A federal judge has thrown out the death penalty for a convicted Ventura County killer and rapist who spent the last 14 years on Death Row.
U.S. District Judge John G. Davies said Friday that a Ventura judge should have allowed a prison psychologist to testify during the 1981 sentencing of Robert McClain. The psychologist would have testified that McClain did not pose a threat to prison guards and could have adjusted to prison life, his attorneys said.
“This is obviously very frustrating for us,” Supervising Deputy Dist. Atty. Richard Holmes said. Joined by lawyers from the state attorney general’s office, Holmes had argued before Davies that the psychologist was not likely to have altered the jury’s decision to condemn McClain to death.
McClain was convicted of the 1979 rape and murder of 20-year-old Joni Donnell Kelley.
Davies rejected 27 other arguments McClain’s attorneys offered on appeal, which claimed everything from the death penalty being unconstitutional to an inadequate trial defense.
“I’m kind of disappointed that we didn’t get a guilt reversal,” said Andy Love, an attorney with the nonprofit California Appellate Project who helped with McClain’s appeal. Love argued that the jury should have heard that two jail informants and a co-defendant who testified in the case worked for the government.
Love said that if the state attorney general appeals the one Davies ruling that throws out the death penalty, then defense attorneys would appeal several of the 27 claims Davies denied.
The state is expected to appeal to the U.S. 9th Circuit Court of Appeals, but officials with the attorney general’s office did not return telephone calls Monday.
If the federal appeals court upholds Davies’ decision, prosecutors could then appeal to the U.S. Supreme Court. If the high court refuses to hear the case, which nearly always happens, then Ventura County Dist. Atty. Michael D. Bradbury would have to decide whether to seek a new trial.
Prosecutors said Monday that they would seek a new trial if necessary. But it could take years to get to that point.
The California Supreme Court affirmed McClain’s death penalty in 1988, and the U.S. Supreme Court refused to hear the case in 1989.
Lawyers started arguing the appeal before Davies in April, 1993, and finished nearly a year later.
“We were in there at the same time the Rodney King [federal] case was being heard,” Holmes said.

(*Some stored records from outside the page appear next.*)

Definition a_entry_ltb (a b : a_entry) : bool :=
  let '(f1, g1, n1, p1) := a in
  let '(f2, g2, n2, p2) := b in
  if Reqb f1 f2
  then if Reqb g1 g2
       then if String.eqb n1 n2 then path_ltb p1 p2 else String.ltb n1 n2
       else Rltb g1 g2
  else Rltb f1 f2.

(** *** heapq *)

Section Heapq.
Context {A : Type}.
Variable ltb : A -> A -> bool.

(** The smallest element of [x :: l] and the remaining elements. *)
Fixpoint pop_min (x : A) (l : list A) : A * list A :=
  match l with
  | [] => (x, [])
  | y :: l' =>
      let (m, r) := pop_min y l' in
      if ltb m x then (m, x :: r) else (x, m :: r)
  end.

Definition heappop (q : list A) : option (A * list A) :=
  match q with
  | [] => None
  | x :: l => Some (pop_min x l)
  end.

Definition heappush (q : list A) (x : A) : list A := x :: q.
End Heapq.

(** *** Loops *)

(** What one round of a [while] loop does: return from the function, go
    round again, or let an exception escape. *)
Inductive outcome (St Res : Type) : Type :=
| Return (r : Res)
| Continue (s : St)
| Raise.
Arguments Return {St Res} r.
Arguments Continue {St Res} s.
Arguments Raise {St Res}.

(** [None]: no value is returned (an exception escaped, or the fuel ran out). *)
Fixpoint while_loop {St Res : Type} (body : St -> outcome St Res) (fuel : nat)
  (s : St) : option Res :=
  match fuel with
  | O => None
  | S fuel' =>
      match body s with
      | Return r => Some r
      | Continue s' => while_loop body fuel' s'
      | Raise => None
      end
  end.

(** ** haversine *)

(** [math.radians] *)
Definition radians (x : R) : R := x * (PI / 180).

Definition haversine (lat1 lon1 lat2 lon2 : R) : R :=
  let lat1 := radians lat1 in
  let lon1 := radians lon1 in
  let lat2 := radians lat2 in
  let lon2 := radians lon2 in
  let dlon := lon2 - lon1 in
  let dlat := lat2 - lat1 in
  let a := sin (dlat / 2) ^ 2 + cos lat1 * cos lat2 * sin (dlon / 2) ^ 2 in
  let c := 2 * asin (sqrt a) in
  let r := 6371 in
  c * r.

(** ** heuristic *)

(** [None] is the [KeyError] of [stations_data[node]]. *)
Definition heuristic (node target : station) (stations_data : stations_table)
  : option R :=
  if negb (dict_contains stations_data node)
     || negb (dict_contains stations_data target)
  then Some 0
  else
    match dict_get stations_data node with
    | None => None
    | Some coords1 =>
        match dict_get stations_data target with
        | None => None
        | Some coords2 =>
            Some (haversine (lat coords1) (lon coords1) (lat coords2) (lon coords2))
        end
    end.

(** ** Search results *)

(** The returned path: [(station, line)] pairs closed by [(end, None)]. *)
Definition path_data := list (station * option line_id).

(** [path + [(current_node, None)]] *)
Definition close_path (path : qpath) (current_node : station) : path_data :=
  map (fun sl => (fst sl, Some (snd sl))) path ++ [(current_node, None)].

(** [(cost, path, nodes_visited_count)] *)
Definition search_result : Type := cost * path_data * nat.

(** ** dijkstra *)

Record d_state : Type := mkDState {
  d_queue : list d_entry;
  d_visited : list station;
  min_distances : dict cost;
  d_count : nat
}.

(** The [for edge in graph[current_node]] loop. *)
Fixpoint dijkstra_relax (edges : list edge) (current_dist : R)
  (current_node : station) (path : qpath)
  (queue : list d_entry) (min_distances : dict cost)
  : list d_entry * dict cost :=
  match edges with
  | [] => (queue, min_distances)
  | edge :: edges' =>
      let neighbor := to edge in
      let weight := distance edge in
      let line := line edge in
      let distance := current_dist + weight in
      if cost_ltb distance (dict_get_default min_distances neighbor Inf)
      then
        let min_distances := dict_set min_distances neighbor (Fin distance) in
        let new_path := path ++ [(current_node, line)] in
        dijkstra_relax edges' current_dist current_node path
          (heappush queue (distance, neighbor, new_path)) min_distances
      else
        dijkstra_relax edges' current_dist current_node path queue min_distances
  end.

(** One round of [while queue:]. *)
Definition dijkstra_step (g : graph) (end_node : station) (st : d_state)
  : outcome d_state search_result :=
  match heappop d_entry_ltb (d_queue st) with
  | None => Return (Inf, [], d_count st)
  | Some ((current_dist, current_node, path), queue) =>
      let nodes_visited_count := S (d_count st) in
      if String.eqb current_node end_node
      then Return (Fin current_dist, close_path path current_node, nodes_visited_count)
      else if set_contains current_node (d_visited st)
      then Continue (mkDState queue (d_visited st) (min_distances st) nodes_visited_count)
      else
        let visited := set_add current_node (d_visited st) in
        match dict_get g current_node with
        | Some edges =>
            let (queue', md') :=
              dijkstra_relax edges current_dist current_node path queue
                (min_distances st) in
            Continue (mkDState queue' visited md' nodes_visited_count)
        | None => Continue (mkDState queue visited (min_distances st) nodes_visited_count)
        end
  end.

(** [{node: float('inf') for node in graph}] *)
Definition all_inf (g : graph) : dict cost :=
  fold_left (fun (d : dict cost) (kv : string * list edge) => dict_set d (fst kv) Inf)
    g [].

Definition dijkstra_init (g : graph) (start_node : station) : d_state :=
  mkDState [(0, start_node, [])] [] (dict_set (all_inf g) start_node (Fin 0)) 0.

(** The number of edge records of the graph. *)
Definition edge_count (g : graph) : nat :=
  fold_right (fun (kv : string * list edge) n => (List.length (snd kv) + n)%nat) 0%nat g.

Definition search_fuel (g : graph) : nat := S (S (edge_count g)).

Definition dijkstra (g : graph) (start_node end_node : station)
  : option search_result :=
  while_loop (dijkstra_step g end_node) (search_fuel g) (dijkstra_init g start_node).

(** ** a_star *)

Record a_state : Type := mkAState {
  a_queue : list a_entry;
  a_visited : list station;
  g_scores : dict cost;
  a_count : nat
}.

(** The [for edge in graph[current_node]] loop; [None] when [heuristic] raises. *)
Fixpoint a_star_relax (edges : list edge) (current_g : R)
  (current_node end_node : station) (stations_data : stations_table)
  (path : qpath) (queue : list a_entry) (g_scores : dict cost)
  : option (list a_entry * dict cost) :=
  match edges with
  | [] => Some (queue, g_scores)
  | edge :: edges' =>
      let neighbor := to edge in
      let weight := distance edge in
      let line := line edge in
      let tentative_g := current_g + weight in
      if cost_ltb tentative_g (dict_get_default g_scores neighbor Inf)
      then
        let g_scores := dict_set g_scores neighbor (Fin tentative_g) in
        match heuristic neighbor end_node stations_data with
        | None => None
        | Some h_score =>
            let f_score := tentative_g + h_score in
            let new_path := path ++ [(current_node, line)] in
            a_star_relax edges' current_g current_node end_node stations_data path
              (heappush queue (f_score, tentative_g, neighbor, new_path)) g_scores
        end
      else
        a_star_relax edges' current_g current_node end_node stations_data path
          queue g_scores
  end.

Definition a_star_step (g : graph) (end_node : station)
  (stations_data : stations_table) (st : a_state)
  : outcome a_state search_result :=
  match heappop a_entry_ltb (a_queue st) with
  | None => Return (Inf, [], a_count st)
  | Some ((f_score, current_g, current_node, path), queue) =>
      let nodes_visited_count := S (a_count st) in
      if String.eqb current_node end_node
      then Return (Fin current_g, close_path path current_node, nodes_visited_count)
      else if set_contains current_node (a_visited st)
      then Continue (mkAState queue (a_visited st) (g_scores st) nodes_visited_count)
      else
        let visited := set_add current_node (a_visited st) in
        match dict_get g current_node with
        | Some edges =>
            match a_star_relax edges current_g current_node end_node stations_data
                    path queue (g_scores st) with
            | Some (queue', gs') =>
                Continue (mkAState queue' visited gs' nodes_visited_count)
            | None => Raise
            end
        | None => Continue (mkAState queue visited (g_scores st) nodes_visited_count)
        end
  end.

“I am no anti-death penalty crusader,” said McClain’s attorney, Robin Shapiro. “But it has to be done right. And to do it right, to make sure people have gotten a fair trial, is a very, very expensive thing.”
Davies said in his 162-page ruling that a 1986 U.S. Supreme Court decision holds that the defense in a capital case must be allowed to introduce evidence of how the convicted killer is expected to behave in prison if given a life sentence instead of death.
Ventura County Superior Court Judge Lawrence Storch barred such testimony in 1981 based on capital murder law at that time, Holmes said.
Bradbury successfully forced Storch from hearing criminal cases last year after accusing the jurist of being too lenient. Storch is the most senior judge on the bench in Ventura County, appointed to the Superior Court in 1977 by then-Gov. Edmund G. (Jerry) Brown Jr..
McClain, now 66, was sentenced to die for raping and fatally shooting Kelley and dumping her body in a trash can near Santa Paula. He then drove to Solano County, where McClain, his nephew and a third man kidnaped, raped and slit the throat of a 31-year-old woman. McClain was on parole at the time for sexually assaulting two 11-year-old girls.
McClain was given a life sentence for the Solano County murder, but still maintains his innocence.
McClain is one of nine men sent to Death Row by Ventura County judges since California reinstated capital punishment in 1978. He is the first to have his sentence thrown out and one of only six in the state to win such a federal appeal. More than 400 people are on California’s Death Row.